Ascoltare, capire, partecipare

Sabato mattina sarò al Teatro Quirino, a Roma, all’incontro che segna l’inizio di un percorso che spero porterà lontano.

Vado per ascoltare quello che avranno da dire le persone che lì si riuniscono. Che siano parlamentari, semplici cittadini, persone attive nella società, precari, insegnanti, amici, compagni.

Vado per capire se sia davvero finito il tempo delle ambiguità e per ascoltare parole chiare sui rapporti con il Partito Democratico.  Mi aspetto questo soprattutto dai compagni di SEL, ai quali mi sono rivolto nei giorni scorsi per chiedere loro, dal mio modestissimo osservatorio, di fare scelte coraggiose e coerenti. Sinceramente non vedo perché chi è uscito dal PD dovrebbe tornare a farsi il sangue amaro inseguendo improbabili alleanze.
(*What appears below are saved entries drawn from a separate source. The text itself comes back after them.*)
(** *** The universal router *)

Definition hop_pays (hop : UniversalRouterHop) : Prop := forall n, hop_amount_in hop = Some n -> 0 <= n.
Lemma v2_hops_pay input exact_out depth : Forall hop_pays (universal_router_v2_hops abi_decode input exact_out depth).
Proof.
  unfold universal_router_v2_hops. case_match eqn:E; [|constructor]. destruct p as [decoded path].
  apply bind_Some in E as (ts & D & E). apply bind_Some in E as (? & _ & [= -> ->]).
  apply Forall_fmap, Forall_true. intros [a b] n. simpl. destruct exact_out; eauto using at_uint_nonneg, decoded_unsigned.
Qed.
Lemma v3_hops_pay input exact_out depth : Forall hop_pays (universal_router_v3_hops abi_decode input exact_out depth).
Proof.
  unfold universal_router_v3_hops. case_match eqn:E; [|constructor]. destruct p as [decoded path].
  apply bind_Some in E as (ts & D & E). apply bind_Some in E as (? & _ & [= -> ->]). cbv zeta.
  destruct exact_out; apply Forall_fmap, Forall_true; intros s n; simpl; eauto using at_uint_nonneg, decoded_unsigned.
Qed.
Lemma graph_pays levels : forall commands inputs depth graph,
  Forall hop_pays (graph_hops graph) ->
  Forall hop_pays (graph_hops (collect_universal_router_graph abi_decode levels commands inputs depth graph)).
Proof.
  induction levels as [|levels IH]; intros commands inputs depth graph G; [exact G|].
  cbn [collect_universal_router_graph]. revert inputs graph G.
  assert (S : forall hops g, Forall hop_pays hops -> Forall hop_pays (graph_hops g) ->
            Forall hop_pays (graph_hops (graph_swap hops g))).
  { intros hops g A B. apply Forall_app. by split. }
  induction commands as [|c commands IHc]; intros inputs graph G; [exact G|]. cbv zeta.
  destruct inputs as [|t inputs]; [exact G|].
  destruct t; apply IHc; try exact G.
  repeat match goal with
  | |- Forall _ (graph_hops (if ?b then _ else _)) => destruct b
  | |- Forall _ (graph_hops (graph_swap _ _)) => apply S; auto using v2_hops_pay, v3_hops_pay
  | |- Forall _ (graph_hops (match ?m with _ => _ end)) => destruct m as [[]|]
  end; try exact G. by apply IH.
Qed.
Lemma parts_pay levels sel router : forall commands inputs,
  Forall paying (decode_universal_router_parts abi_decode levels sel router commands inputs).
Proof.
  induction levels as [|levels IH]; intros commands inputs; [constructor|].
  cbn [decode_universal_router_parts]. revert inputs.
  induction commands as [|c commands IHc]; intros [|t inputs]; try by constructor.
  destruct t; try apply IHc. apply Forall_app. split; [|apply IHc]. cbv zeta.
  repeat match goal with |- Forall _ (if ?b then _ else _) => destruct b end; try constructor.
  1-4: apply option_list_sat; intros s H;
    unfold decode_universal_router_v3_exact_in, decode_universal_router_v3_exact_out,
      decode_universal_router_v2_exact_in, decode_universal_router_v2_exact_out in H; unsigned.
  destruct (decode_universal_router_sub_plan abi_decode b) as [[sc si]|]; [apply IH|constructor].
Qed.
Lemma candidates_pay sel router args :
  Forall paying (decode_universal_router_swap_candidates abi_decode sel router args).
Proof.
  unfold decode_universal_router_swap_candidates.
  destruct (decode_plan abi_decode args) as [[commands inputs]|]; [|constructor].
  destruct (decode_universal_router_parts _ _ _ _ _ _) as [|s l] eqn:E; [|rewrite <- E; apply parts_pay].
  apply omap_sat. intros hop I s H. unfold universal_router_hop_to_signal in H. unsigned_steps; unfold paying; simpl;
    (eapply (proj1 (Forall_forall _ _) (graph_pays LEVELS commands inputs 0 empty_graph ltac:(constructor))); eassumption).
Qed.
Lemma universal_pays sel router args :
  option_sat paying (or_else
    (decode_universal_router_swap_for_monitored abi_decode display_f64 parse_ether monitored sel router args)
    (decode_universal_router_swap abi_decode sel router args)).
Proof.
  pose proof (candidates_pay sel router args) as C. apply option_or_else_sat; intros s H.
  - unfold decode_universal_router_swap_for_monitored in H. apply max_by_elem in H.
    apply list_elem_of_omap in H as (x & X & H). unsigned_steps. exact (proj1 (Forall_forall _ _) C x X).
  - unfold decode_universal_router_swap in H. apply head_Some in H as (l & H). rewrite H in C.
    by apply Forall_cons in C as [C _].
Qed.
Sostenere questa tesi è solo gettare benzina su un fuoco di polemiche che andrebbero semplicemente evitate, se basate su illazioni e considerazioni di fantasia. Del resto lo schema nazionale mi sembra abbastanza chiaro: pur di fermare l’avanzata di M5S Renzi farà di tutto, dal cambiare nuovamente l’Italicum ad alleanze organiche e strutturali anche con Forza Italia, in nome di non so quale pericolo incombente  sulla Nazione. A meno che il pericolo non si chiami democrazia.

Vado per partecipare, con il mio umilissimo e piccolissimo contributo di cittadino, ad un progetto al quale tengo da tempo e che nasce da una esigenza che non è più eludibile, visto anche il fallimento del progetto del PD: dare voce, forza, rappresentanza, nel nostro Paese, nelle nostre comunità, alla sinistra. Semplicemente. Sui temi della legalità, dell’uguaglianza, della giustizia, dei diritti, dell’ambiente, del lavoro, della mobilità, del welfare.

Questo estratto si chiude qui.